Она (с первого дня) называла его Чарли, — всякому было ясно, что нельзя называть его ни мистер Гамильтон, ни тем менее товарищ Гамильтон. Вначале ей показалось, что это несерьезное имя, что так же невозможно называться Чарли, как называться Гарун-аль-Рашидом. О делах своих и об образе жизни он покаянно говорил со второго дня. Марья Ильинишна до сих пор мало интересовалась деньгами, — но нельзя же ими не интересоваться совершенно? Сначала она слушала его рассказы так, как слушала бы путешественника, приехавшего с Сандвичевых островов, — сама это ему сказала. И все-таки не совсем так, эти Сандвичевы острова имели свою прелесть. Он говорил, что у них квартира из девяти комнат на трех человек, — это на жилплощадь просто невозможно перевести, — что у отца есть имение и два автомобиля.
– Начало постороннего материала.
(* ===== verification/Passwords.v ===== *)
(** * How strong a password is (console/src/app/settings/password-strength and settings/password)

    The two pages rate a password each in its own way, by its length, the kinds of its
    characters and, on the first, the patterns in it.  Numbers are exact: the entropy is the
    whole number closest to its real value, the times are rounded quotients. *)

From S2P Require Import Prelude JsValue JsString.
#[local] Open Scope Z_scope.

(** ** Kinds of characters *)

Definition is_lower (c : Ascii.ascii) : bool := let n := code c in ((97 <=? n) && (n <=? 122))%nat.
Definition is_upper (c : Ascii.ascii) : bool := let n := code c in ((65 <=? n) && (n <=? 90))%nat.
Definition is_symbol (c : Ascii.ascii) : bool := negb (is_alnum c).

(** [/[...]/.test(s)]. *)
Definition has (P : Ascii.ascii -> bool) (s : string) : bool := negb (str_forall (fun c => negb (P c)) s).

Definition weigh (b : bool) (n : Z) : Z := if b then n else 0.

Definition charset_size (pw : string) : Z :=
  weigh (has is_lower pw) 26 + weigh (has is_upper pw) 26 + weigh (has is_digit pw) 10 + weigh (has is_symbol pw) 32.

Definition len (pw : string) : Z := Z.of_nat (String.length pw).

(** [Math.round(a / b)]. *)
Definition round_div (a b : Z) : Z := (2 * a + b) / (2 * b).

(** Guesses in a second. *)
Definition rate : Z := 10 ^ 10.
Definition year : Z := 31536000.

(** ** The strength tester *)

Definition COMMON : list string :=
  ["password"; "123456"; "qwerty"; "admin"; "welcome"; "letmein"; "monkey"; "dragon"; "master"; "login"].
Definition SEQUENCES : list string := ["abcdefghijklmnopqrstuvwxyz"; "0123456789"; "qwertyuiop"; "asdfghjkl"].

(** Four letters of the row, or its last three. *)
Definition row_found (lower row : string) : bool :=
  existsb (fun i => str_includes (String.substring i 4 row) lower) (seq 0 (String.length row - 2)).

(** [/(.)\1{2,}/]: a character three times, line ends apart. *)
Definition not_line_end (c : Ascii.ascii) : bool := negb (Ascii.eqb c (chr 10) || Ascii.eqb c (chr 13)).
Fixpoint repeats (s : string) : bool :=
  match s with
  | String a ((String b (String c _)) as s') => Ascii.eqb a b && Ascii.eqb b c && not_line_end a || repeats s'
  | _ => false
  end.

Definition find_patterns (pw : string) : list string :=
  let lower := to_lower pw in
  map (fun _ => "sequence") (List.filter (row_found lower) SEQUENCES)
  ++ (if repeats pw then ["repeat"] else [])
  ++ (if existsb (fun c => str_includes c lower) COMMON then ["common"] else []).

Definition entropy_of (pw : string) : Z :=
  (Z.log2 (Z.max (charset_size pw) 1 ^ (2 * len pw)) + 1) / 2.

(** [if (b) score++]. *)
Definition bump (b : bool) (score : Z) : Z := if b then score + 1 else score.

Definition score_of (pw : string) : Z :=
  let patterns := find_patterns pw in
  let score := bump (8 <=? len pw) 0 in
  let score := bump ((12 <=? len pw) && (36 <=? charset_size pw)) score in
  let score := bump ((16 <=? len pw) && (62 <=? charset_size pw)) score in
  let score := bump (Nat.eqb (length patterns) 0 && (60 <=? entropy_of pw)) score in
  let score := if str_mem "common" patterns || (len pw <? 6) then 0 else score in
  let score := if (1 <? length patterns)%nat && (1 <? score) then 1 else score in
  Z.min 4 (Z.max 0 score).

Definition guesses_of (pw : string) : Z := Z.max (charset_size pw) 1 ^ len pw.

Definition crack_time (guesses : Z) : string :=
  let rounded d := string_of_Z (round_div guesses (rate * d)) in
  if guesses <? rate then "instant"
  else if guesses <? rate * 60 then rounded 1 +:+ " seconds"
  else if guesses <? rate * 3600 then rounded 60 +:+ " minutes"
  else if guesses <? rate * 86400 then rounded 3600 +:+ " hours"
  else if guesses <? rate * year then rounded 86400 +:+ " days"
  else if guesses <? rate * (year * 1000) then rounded year +:+ " years"
  else if guesses <? rate * (year * 10 ^ 9) then rounded (year * 1000) +:+ " thousand years"
  else "centuries".

Definition warning_of (patterns : list string) : string :=
  let warning := if str_mem "common" patterns then "Contains a common password" else "" in
  let warning := if str_mem "sequence" patterns then str_or warning "Contains a sequence" else warning in
  if str_mem "repeat" patterns then str_or warning "Contains repeated characters" else warning.

(** [if (b) suggestions.push(s)]. *)
Definition push_if (b : bool) (s : string) (l : list string) : list string := if b then l ++ [s] else l.

Definition suggestions_of (pw : string) : list string :=
  let patterns := find_patterns pw in
  let l := push_if (str_mem "common" patterns) "Avoid common words and patterns" [] in
  let l := push_if (str_mem "sequence" patterns) "Avoid sequences (abc, 123, qwerty)" l in
  let l := push_if (str_mem "repeat" patterns) "Avoid repeated characters (aaa, 111)" l in
  let l := push_if (len pw <? 12) "Use 12+ characters" l in
  let l := push_if (negb (has is_upper pw)) "Add uppercase letters" l in
  let l := push_if (negb (has is_digit pw)) "Add numbers" l in
  let l := push_if (negb (has is_symbol pw)) "Add symbols (!@#$)" l in
  let l := push_if ((4 <=? score_of pw) && Nat.eqb (length l) 0) "" l in
  List.filter (fun s => negb (String.eqb s "")) l.

Record rating := Rating {
  score : Z; guesses : Z; crackTime : string; entropy : Z; warning : string; suggestions : list string; patterns : list string }.

Definition scorePassword (pw : string) : rating :=
  if String.eqb pw "" then Rating 0 0 "—" 0 "" [] []
  else Rating (score_of pw) (guesses_of pw) (crack_time (guesses_of pw)) (entropy_of pw)
         (warning_of (find_patterns pw)) (suggestions_of pw) (find_patterns pw).

(** ** The meter of the policy page *)

Record strength := Strength { st_score : Z; st_label : string; st_color : string; st_crackTime : string }.

Definition meter_score (pw : string) : Z :=
  let score := bump (8 <=? len pw) 0 in
  let score := bump (12 <=? len pw) score in
  let score := bump (16 <=? len pw) score in
  let score := bump (has is_lower pw) score in
  let score := bump (has is_upper pw) score in
  let score := bump (has is_digit pw) score in
  bump (has is_symbol pw) score.

Definition meter_time (pw : string) : string :=
  let combinations := charset_size pw ^ len pw in
  let rounded d := string_of_Z (round_div combinations (rate * d)) in
  if combinations <? rate then "instant"
  else if combinations <? rate * 60 then rounded 1 +:+ " seconds"
  else if combinations <? rate * 3600 then rounded 60 +:+ " minutes"
  else if combinations <? rate * 86400 then rounded 3600 +:+ " hours"
  else if combinations <? rate * year then rounded 86400 +:+ " days"
  else if combinations <? rate * (year * 100) then rounded year +:+ " years"
  else if combinations <? rate * (year * 10 ^ 6) then rounded (year * 1000) +:+ "K years"
  else "centuries+".

Definition meter_grade (score : Z) : string * string :=
  if score <=? 2 then ("Very Weak", "bg-red-500")
  else if score <=? 3 then ("Weak", "bg-orange-500")
  else if score <=? 4 then ("Fair", "bg-yellow-500")
  else if score <=? 5 then ("Strong", "bg-green-500")
  else ("Very Strong", "bg-emerald-600").

Definition estimateStrength (pw : string) : strength :=
  if String.eqb pw "" then Strength 0 "—" "bg-gray-300" "—"
  else Strength (meter_score pw) (meter_grade (meter_score pw)).1 (meter_grade (meter_score pw)).2 (meter_time pw).

(** The bars of the meter that are lit, of six. *)
Definition bars (s : strength) : list bool := map (fun i => i <=? st_score s) [1; 2; 3; 4; 5; 6].

(** ** Kinds, counted *)

Lemma has_app P a b : has P (a +:+ b) = has P a || has P b.
Proof. unfold has. by rewrite str_forall_app, negb_andb. Qed.

Lemma len_app a b : len (a +:+ b) = len a + len b.
Proof. unfold len. rewrite str_length_app. lia. Qed.

Lemma len_pos pw : pw <> "" -> 1 <= len pw.
Proof. destruct pw; [done|]. unfold len. cbn [String.length]. lia. Qed.

Lemma weigh_or b c n : 0 <= n -> weigh b n <= weigh (b || c) n /\ weigh c n <= weigh (b || c) n.
Proof. destruct b, c; cbn; lia. Qed.

(** Every character is of one of the four kinds. *)
Lemma kind_of c : is_lower c || is_upper c || is_digit c || is_symbol c = true.
Proof.
  unfold is_symbol, is_alnum, is_lower, is_upper, is_digit. cbv zeta.
  destruct (code c <=? 57)%nat, (48 <=? code c)%nat, (65 <=? code c)%nat, (code c <=? 90)%nat,
    (97 <=? code c)%nat, (code c <=? 122)%nat; reflexivity.
Qed.

Lemma charset_bounds pw : pw <> "" -> 10 <= charset_size pw <= 94.
Proof.
  destruct pw as [|c s]; [done|]. intros _. unfold charset_size, has. cbn [str_forall]. pose proof (kind_of c) as H.
  rewrite !negb_andb, !negb_involutive.
  repeat match goal with |- context [negb (str_forall ?P s)] => generalize (negb (str_forall P s)); intros ? end.
  revert H. destruct (is_lower c), (is_upper c), (is_digit c), (is_symbol c); cbn [orb]; try discriminate; intros _;
    cbn [weigh]; repeat match goal with b : bool |- _ => destruct b end; cbn [weigh]; lia.
Qed.

Lemma charset_app a b : charset_size a <= charset_size (a +:+ b) /\ charset_size b <= charset_size (a +:+ b).
Proof.
  unfold charset_size. rewrite !has_app.
  pose proof (weigh_or (has is_lower a) (has is_lower b) 26). pose proof (weigh_or (has is_upper a) (has is_upper b) 26).
  pose proof (weigh_or (has is_digit a) (has is_digit b) 10). pose proof (weigh_or (has is_symbol a) (has is_symbol b) 32). lia.
Qed.

Lemma charset_nonneg pw : 0 <= charset_size pw.
Proof. unfold charset_size. by destruct (has is_lower pw), (has is_upper pw), (has is_digit pw), (has is_symbol pw). Qed.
«У X. три автомобиля!» — обиженно возразила она, называя известного советского писателя. «Нет, мы только два», — ответил он, не поняв ее чувства. «У вашего отца есть текущий счет?» — спросила она, видимо щеголяя этим выражением. Он опять не понял, как не понял бы, если бы его спросили, есть ли у его отца носовые платки.
Гамильтон рассказывал о балах, об охотах, об обедах в гостинице с тремя тысячами комнат, о поездах, из которых можно говорить по телефону с любым городом мира. «И из жесткого вагона?» — строго спросила она; тут же сама себя назвала дурой, и в том, что она себя назвала дурой, была уступках буржуазному миру. Слушая его рассказы, она еще вскрикивала от негодования, но ее негодование слабело. Он негодовал больше, чем она. Рассказывал он отлично, хотя на языке, очень ее забавлявшем. Только о платьях он ничего толком рассказать не мог, — не понимал и даже не знал самой обычной терминологии, которую знает любая женщина в мире, хотя бы патагонка. Слушая его смущенные ответы на ее вопросы, она только укоризненно на него смотрела, — вот ведь, кажется, и умный, а идиот, — и старалась дополнить то, что можно было из него высосать, своим воображением и эрудицией; за год до войны видела парижский модный журнал: по-французски она понимала плохо, но поняла все и была заворожена музыкой слога.
На шестой день она его спросила, что же будет, если отец все-таки не даст согласия на их брак. Он горячо ответил, что все равно уже принял твердое решение: он переедет в Россию и будет жить трудовой социалистической жизнью. На это она ничего не сказала.
У них было решено, что она купит самоучитель и будет учиться английскому языку. Он отнесся к этой мысли с восторгом, — как, впрочем, ко всему, что она говорила, — и посоветовал, в дополнение к самоучителю, брать частные уроки. Теперь в порту столько английских и американских судов, учителя найти будет очень легко. Она вздохнула, изумляясь его наивности: точно она могла в здравом уме и твердой памяти пригласить к себе учителем иностранного моряка, да еще в такое время! «Я не знаю, выпустят ли меня, когда мы поженимся?» — нерешительно сказала она. Он сначала не понял, потом опять не понял, потом рассыпался в уверениях, что выпустят: теперь между Россией и Соединенными Штатами будут новые, совершенно новые отношения. Оказалось также, что американский посол в Москве хорошо знает их семью, что он учился с его отцом в университете, что при поддержке посла в разрешении ей выезда не может быть ни малейшего сомнения. Для него ни в чем не могло быть ни малейшего сомнения.